Cemetery in Tokyo, Japan

Otsuka Confucian Cemetery (大塚先儒墓所, Ōtsuka senju bosho) is a cemetery located in Bunkyō, Tokyo, Japan containing the graves of a number of noted Confucian scholars from the Edo Period. It was designated a National Historic Site in 1921.

==Overview==
Japanese funerary rites are typically held per Buddhist rituals. However, under the Edo period Tokugawa shogunate, the official government orthodoxy was based on Neo-Confucianism, and a number of scholars also rejected Buddhism for its perceived foreign origins, and chose to be buried according to Confucian rituals and with gravestones which were also free of Buddhist influence. The site of the Confucian cemetery was originally the site of a residence of Hitomi Dōsei, the Confucian tutor to Shōgun Tokugawa Hidetada and to Tokugawa Yorifusa. When Dōsei died in 1670, he was buried according to Confucian rites within the grounds of his estate, which was the beginning of the cemetery.

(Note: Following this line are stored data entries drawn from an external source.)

(* ===== verification/GoPath.v ===== *)
(** * Go's [path/filepath] on Unix

    A path is a string; [comps] are its components, without the empty ones and
    ["."].  [Clean], [Join], [Rel], [Dir], [Base] and [IsAbs] follow the package's
    documented results on Unix. *)

From S2P Require Import Prelude GoLib.
From Stdlib Require Import Ascii.

(** ** Definitions *)

Definition slash : ascii := "/".

Definition IsAbs (p : string) : bool := HasPrefix p "/".

Definition is_comp (c : string) : bool := negb ((c =? "")%string || (c =? ".")%string).

Definition comps (p : string) : list string := filter (λ c, is_comp c = true) (Split slash p).

(** Elimination of [".."] on a stack of components, innermost first. *)
Fixpoint norm_go (rooted : bool) (acc cs : list string) : list string :=
  match cs with
  | [] => rev acc
  | c :: cs =>
      if (c =? "..")%string then
        match acc with
        | [] => if rooted then norm_go rooted [] cs else norm_go rooted [".."] cs
        | x :: acc' => if (x =? "..")%string then norm_go rooted (".." :: acc) cs
                       else norm_go rooted acc' cs
        end
      else norm_go rooted (c :: acc) cs
  end.
Definition norm (rooted : bool) (cs : list string) : list string := norm_go rooted [] cs.

Definition render (rooted : bool) (cs : list string) : string :=
  if rooted then "/" +:+ Join_sep "/" cs
  else match cs with [] => "." | _ => Join_sep "/" cs end.

Definition Clean (p : string) : string := render (IsAbs p) (norm (IsAbs p) (comps p)).

(** [filepath.Join]: empty elements are ignored. *)
Definition Join (elems : list string) : string :=
  match filter (λ e, bool_decide (e ≠ "") = true) elems with
  | [] => ""
  | es => Clean (Join_sep "/" es)
  end.

(** [filepath.Dir] *)
Definition Dir (p : string) : string :=
  Clean (let dirs := removelast (Split slash p) in
         match dirs with
         | [] => ""
         | _ => Join_sep "/" dirs +:+ "/"
         end).

(** [filepath.Base]: the last non-empty element, ["."] for an empty path, ["/"] for
    slashes only; [Base] does not clean, so a trailing ["."] is an element. *)
Definition Base (p : string) : string :=
  if (p =? "")%string then "."
  else match rev (filter (λ c, bool_decide (c ≠ "") = true) (Split slash p)) with
       | [] => "/"
       | c :: _ => c
       end.

Fixpoint strip_common (base targ : list string) : list string * list string :=
  match base, targ with
  | b :: base', t :: targ' => if (b =? t)%string then strip_common base' targ' else (base, targ)
  | _, _ => (base, targ)
  end.

(** [filepath.Rel] *)
Definition Rel (base targ : string) : res string :=
  let cb := norm (IsAbs base) (comps base) in
  let ct := norm (IsAbs targ) (comps targ) in
  if negb (Bool.eqb (IsAbs base) (IsAbs targ))
  then Err (Errorf "Rel: can't make %s relative to %s" [targ; base])
  else
    let '(b, t) := strip_common cb ct in
    match b with
    | x :: _ => if (x =? "..")%string
                then Err (Errorf "Rel: can't make %s relative to %s" [targ; base])
                else Ok (render false (replicate (length b) ".." ++ t))
    | [] => Ok (render false t)
    end.

(** ** Lemmas *)

(** What [Clean] can leave as a component. *)
Definition comp_ok (c : string) : Prop :=
  c ≠ "" ∧ c ≠ "." ∧ bytes_all (λ x, bool_decide (x ≠ slash)) c = true.

Lemma is_comp_iff c : is_comp c = true ↔ c ≠ "" ∧ c ≠ ".".
Proof.
  unfold is_comp. rewrite negb_true_iff, orb_false_iff, !String.eqb_neq. done.
Qed.

Lemma comps_ok p : Forall comp_ok (comps p).
Proof.
  apply Forall_forall. intros c [H1 H2]%list_elem_of_filter.
  apply is_comp_iff in H1 as []. by repeat split; [..|eapply Split_no_sep].
Qed.

Lemma Split_app_sep w s :
  bytes_all (λ x, bool_decide (x ≠ slash)) w = true →
  Split slash (w +:+ String slash s) = w :: Split slash s.
Proof.
  induction w as [|c w IH]; intros Hw; csimpl; [done|].
  simpl in Hw. apply andb_true_iff in Hw as [Hc Hw]. apply bool_decide_eq_true in Hc.
  rewrite bool_decide_false by done. by rewrite IH.
Qed.

Lemma Split_no_sep_self w :
  bytes_all (λ x, bool_decide (x ≠ slash)) w = true → Split slash w = [w].
Proof.
  induction w as [|c w IH]; intros Hw; csimpl; [done|].
  simpl in Hw. apply andb_true_iff in Hw as [Hc Hw]. apply bool_decide_eq_true in Hc.
  rewrite bool_decide_false by done. by rewrite IH.
Qed.

Lemma Split_not_nil p : Split slash p ≠ [].
Proof.
  destruct p as [|c p]; simpl; [done|]. case_bool_decide; [done|]. by destruct (Split slash p).
Qed.

Lemma Split_sep_app a b : Split slash (a +:+ String slash b) = Split slash a ++ Split slash b.
Proof.
  induction a as [|c a IH]; csimpl; [done|]. case_bool_decide; [by rewrite IH|].
  rewrite IH. pose proof (Split_not_nil a). by destruct (Split slash a).
Qed.

Lemma comps_sep_app a b : comps (a +:+ String slash b) = comps a ++ comps b.
Proof. unfold comps. by rewrite Split_sep_app, filter_app. Qed.

Lemma comps_comp c : comp_ok c → comps c = [c].
Proof.
  intros (H1 & H2 & H3). unfold comps. rewrite Split_no_sep_self by done.
  rewrite filter_cons, decide_True by (by apply is_comp_iff). done.
Qed.

Lemma comps_Join_sep cs : Forall comp_ok cs → comps (Join_sep "/" cs) = cs.
Proof.
  unfold Join_sep. induction 1 as [|c cs Hc Hcs IH]; [done|].
  destruct cs as [|d cs]; [by apply comps_comp|].
  change (String.concat "/" (c :: d :: cs)) with (c +:+ String slash (String.concat "/" (d :: cs))).
  rewrite comps_sep_app, IH, comps_comp by done. done.
Qed.

Lemma comps_slash p : comps (String slash p) = comps p.
Proof. exact (comps_sep_app "" p). Qed.

Lemma comps_render b cs : Forall comp_ok cs → comps (render b cs) = cs.
Proof.
  intros H. unfold render. destruct b.
  - change ("/" +:+ Join_sep "/" cs) with (String slash (Join_sep "/" cs)).
    by rewrite comps_slash, comps_Join_sep.
  - destruct cs as [|c cs]; [done|]. by apply comps_Join_sep.
Qed.

Lemma IsAbs_iff p : IsAbs p = true ↔ ∃ q, p = String slash q.
Proof. unfold IsAbs. rewrite HasPrefix_iff. done. Qed.

Lemma IsAbs_comp c : comp_ok c → IsAbs c = false.
Proof.
  intros (_ & _ & H). apply not_true_is_false. intros [q ->]%IsAbs_iff. simpl in H.
  done.
Qed.

Lemma IsAbs_app a b : a ≠ "" → IsAbs (a +:+ b) = IsAbs a.
Proof.
  destruct a as [|c a]; [done|]. intros _. apply Bool.eq_iff_eq_true. rewrite !IsAbs_iff. simpl.
  split; intros [q [= -> _]]; eauto.
Qed.

Lemma IsAbs_render b cs : Forall comp_ok cs → IsAbs (render b cs) = b.
Proof.
  intros H. unfold render. destruct b; [by apply IsAbs_iff; eexists|].
  destruct H as [|c cs Hc Hcs]; [done|]. unfold Join_sep.
  destruct cs as [|d cs]; [by apply IsAbs_comp|].
  change (String.concat "/" (c :: d :: cs)) with (c +:+ ("/" +:+ String.concat "/" (d :: cs))).
  rewrite IsAbs_app; [by apply IsAbs_comp|]. by destruct Hc.
Qed.

(** *** Normalisation *)

(** Components without [".."]. *)
Definition plain (cs : list string) : Prop := Forall (λ c, c ≠ "..") cs.

Lemma norm_go_ok b acc cs : Forall comp_ok acc → Forall comp_ok cs → Forall comp_ok (norm_go b acc cs).
Proof.
  assert (comp_ok "..") by done.
  intros Ha Hc. revert acc Ha. induction Hc as [|c cs Hc Hcs IH]; intros acc Ha; simpl.
  - by apply Forall_rev.
  - destruct (c =? "..")%string; [|by apply IH; constructor].
    destruct Ha as [|x acc Hx Ha].
    + destruct b; apply IH; [constructor|by constructor].
    + destruct (x =? "..")%string; apply IH; [by do 2 constructor|done].
Qed.

Lemma norm_ok b p : Forall comp_ok (norm b (comps p)).
Proof. apply norm_go_ok; [constructor|apply comps_ok]. Qed.

Lemma norm_go_plain_acc acc cs : plain acc → plain (norm_go true acc cs).
Proof.
  unfold plain. revert acc. induction cs as [|c cs IH]; intros acc Ha; simpl; [by apply Forall_rev|].
  destruct (String.eqb_spec c ".."); [|by apply IH; constructor].
  destruct Ha as [|x acc Hx Ha]; [apply IH; constructor|].
  destruct (String.eqb_spec x ".."); [done|by apply IH].
Qed.

Lemma norm_plain cs : plain (norm true cs).
Proof. apply norm_go_plain_acc. constructor. Qed.

Lemma norm_go_plain b acc cs : plain cs → norm_go b acc cs = rev acc ++ cs.
Proof.
  intros Hcs. revert acc. induction Hcs as [|c cs Hc Hcs IH]; intros acc; simpl.
  - by rewrite app_nil_r.
  - apply String.eqb_neq in Hc as ->. rewrite IH. simpl. by rewrite <- app_assoc.
Qed.

Lemma norm_plain_id b cs : plain cs → norm b cs = cs.
Proof. intros. unfold norm. by rewrite norm_go_plain. Qed.

Lemma norm_go_app b acc cs ds :
  norm_go b acc (cs ++ ds) = norm_go b (rev (norm_go b acc cs)) ds.
Proof.
  revert acc. induction cs as [|c cs IH]; intros acc; simpl; [by rewrite rev_involutive|].
  destruct (c =? "..")%string; [|by apply IH].
  destruct acc as [|x acc]; [destruct b; apply IH|]. destruct (x =? "..")%string; apply IH.
Qed.

Lemma norm_app_plain b cs ds : plain cs → norm b (cs ++ ds) = norm_go b (rev cs) ds.
Proof. intros H. unfold norm. by rewrite norm_go_app, (norm_go_plain b [] cs). Qed.

Lemma comps_Clean p : comps (Clean p) = norm (IsAbs p) (comps p).
Proof. unfold Clean. apply comps_render, norm_ok. Qed.

Lemma IsAbs_Clean p : IsAbs (Clean p) = IsAbs p.
Proof. unfold Clean. apply IsAbs_render, norm_ok. Qed.

Lemma plain_app cs ds : plain (cs ++ ds) ↔ plain cs ∧ plain ds.
Proof. unfold plain. by rewrite Forall_app. Qed.

(** Cleaning a clean path changes nothing. *)
Lemma Clean_render_plain b cs :
  Forall comp_ok cs → plain cs → Clean (render b cs) = render b cs.
Proof.
  intros H1 H2. unfold Clean. by rewrite IsAbs_render, comps_render, norm_plain_id.
Qed.

Lemma render_not_empty b cs : Forall comp_ok cs → render b cs ≠ "".
Proof.
  intros H. destruct b; [done|]. destruct H as [|c cs Hc Hcs]; [done|]. simpl. unfold Join_sep.
  destruct cs as [|d cs]; [by destruct Hc|]. destruct Hc as [Hc _]. simpl. by destruct c.
Qed.

(** [Join] of an absolute base with relative elements. *)
Lemma Join_two a b : a ≠ "" → b ≠ "" → Join [a; b] = Clean (a +:+ String slash b).
Proof.
  intros Ha Hb. unfold Join. rewrite filter_cons, decide_True by (by apply bool_decide_eq_true).
  rewrite filter_cons, decide_True by (by apply bool_decide_eq_true). done.
Qed.

Lemma Join_three a b c : a ≠ "" → b ≠ "" → c ≠ "" →
  Join [a; b; c] = Clean (a +:+ String slash (b +:+ String slash c)).
Proof.
  intros Ha Hb Hc. unfold Join.
  rewrite filter_cons, decide_True by (by apply bool_decide_eq_true).
  rewrite filter_cons, decide_True by (by apply bool_decide_eq_true).
  rewrite filter_cons, decide_True by (by apply bool_decide_eq_true). done.
Qed.

Lemma Join_abs_eq a b : IsAbs a = true → b ≠ "" →
  Join [a; b] = render true (norm true (comps a ++ comps b)).
Proof.
  intros Ha Hb. assert (a ≠ "") as Ha' by (intros ->; done).
  rewrite Join_two by done. unfold Clean.
  assert (IsAbs (a +:+ String slash b) = true) as E.
  { apply IsAbs_iff in Ha as [q ->]. apply IsAbs_iff. simpl. eauto. }
  rewrite E. by rewrite comps_sep_app.
Qed.

Lemma comps_Join_abs a b : IsAbs a = true → b ≠ "" →
  comps (Join [a; b]) = norm true (comps a ++ comps b) ∧ IsAbs (Join [a; b]) = true.
Proof.
  intros Ha Hb. rewrite Join_abs_eq by done.
  assert (Forall comp_ok (norm true (comps a ++ comps b))) as H.
  { apply norm_go_ok; [constructor|]. apply Forall_app. split; apply comps_ok. }
  split; [by rewrite comps_render|by rewrite IsAbs_render].
Qed.

(** *** [Rel] *)

Lemma strip_common_spec base targ b t :
  strip_common base targ = (b, t) →
  ∃ p, base = p ++ b ∧ targ = p ++ t ∧
       (∀ x y b' t', b = x :: b' → t = y :: t' → x ≠ y).
Proof.
  revert targ b t. induction base as [|x base IH]; intros [|y targ] b t; simpl.
  - intros [= <- <-]. exists []. naive_solver.
  - intros [= <- <-]. exists []. naive_solver.
  - intros [= <- <-]. exists []. naive_solver.
  - destruct (String.eqb_spec x y) as [->|Hxy].
    + intros (p & -> & -> & H)%IH. by exists (y :: p).
    + intros [= <- <-]. exists []. naive_solver.
Qed.

Lemma strip_common_prefix p t : strip_common p (p ++ t) = ([], t).
Proof.
  induction p as [|x p IH]; simpl; [by destruct t|]. by rewrite String.eqb_refl.
Qed.

(** [Rel] from an absolute directory: below it the rest of the path, else a path
    through [".."]. *)
Lemma Rel_abs base targ :
  IsAbs base = true → IsAbs targ = true → plain (comps base) → plain (comps targ) →
  let '(b, t) := strip_common (comps base) (comps targ) in
  Rel base targ = Ok (render false (replicate (length b) ".." ++ t)).
Proof.
  intros Hb Ht Pb Pt. unfold Rel. rewrite Hb, Ht. simpl.
  rewrite !norm_plain_id by done.
  destruct (strip_common (comps base) (comps targ)) as [b t] eqn:E.
  destruct b as [|x b]; [done|]. apply strip_common_spec in E as (p & E & _).
  destruct (String.eqb_spec x "..") as [->|]; [|done].
  rewrite E in Pb. apply plain_app in Pb as [_ Pb]. by inversion Pb.
Qed.

Lemma Join_sep_cons c cs : cs ≠ [] → Join_sep "/" (c :: cs) = c +:+ String slash (Join_sep "/" cs).
Proof. destruct cs; done. Qed.

(** A relative rendering is [".."] or starts with ["../"] exactly when its first
    component is [".."]. *)
Lemma render_escapes cs :
  Forall comp_ok cs →
  ((render false cs =? "..")%string || HasPrefix (render false cs) "../") = true ↔ head cs = Some "..".
Proof.
  intros H. destruct H as [|c cs Hc Hcs]; [done|]. unfold render.
  destruct cs as [|d cs].
  - change (Join_sep "/" [c]) with c. rewrite orb_true_iff, String.eqb_eq. split.
    + intros [->|[t ->]%HasPrefix_iff]; [done|]. destruct Hc as (_ & _ & Hc). simpl in Hc. done.
    + intros [= ->]. by left.
  - rewrite (Join_sep_cons c (d :: cs)) by discriminate. rewrite orb_true_iff, String.eqb_eq. split.
    + intros [E|[t E]%HasPrefix_iff].
      * exfalso. destruct Hc as (_ & _ & Hc).
        assert (bytes_all (λ x, bool_decide (x ≠ slash)) ".." = true) as Hd by done.
        rewrite <- E, bytes_all_app in Hd. simpl in Hd. by rewrite andb_false_r in Hd.
      * change ("../" +:+ t) with (".." +:+ String slash t) in E.
        destruct Hc as (_ & _ & Hc).
        destruct (cut_unique (λ x, bool_decide (x ≠ slash)) slash c (Join_sep "/" (d :: cs)) ".." t)
          as [-> _]; [by rewrite bool_decide_false by naive_solver|done..].
    + intros [= ->]. right. apply HasPrefix_iff. exists (Join_sep "/" (d :: cs)). done.
Qed.

#[global] Arguments render : simpl never.
#[global] Arguments Join : simpl never.
#[global] Arguments Clean : simpl never.
#[global] Arguments Dir : simpl never.
#[global] Arguments Base : simpl never.
#[global] Arguments Rel : simpl never.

The graves of Koga Seiri, Bidō Jishū, Kinoshita Jun'an, Muro Kyūsō, and several others are located here.

After the Meiji restoration, Confucianism feel into disfavor and the graveyard was abandoned. It was made a National Historic Site in 1921. The cemetery is located a five-minute walk from Gokokuji Station on the Tokyo Metro Yurakucho Line.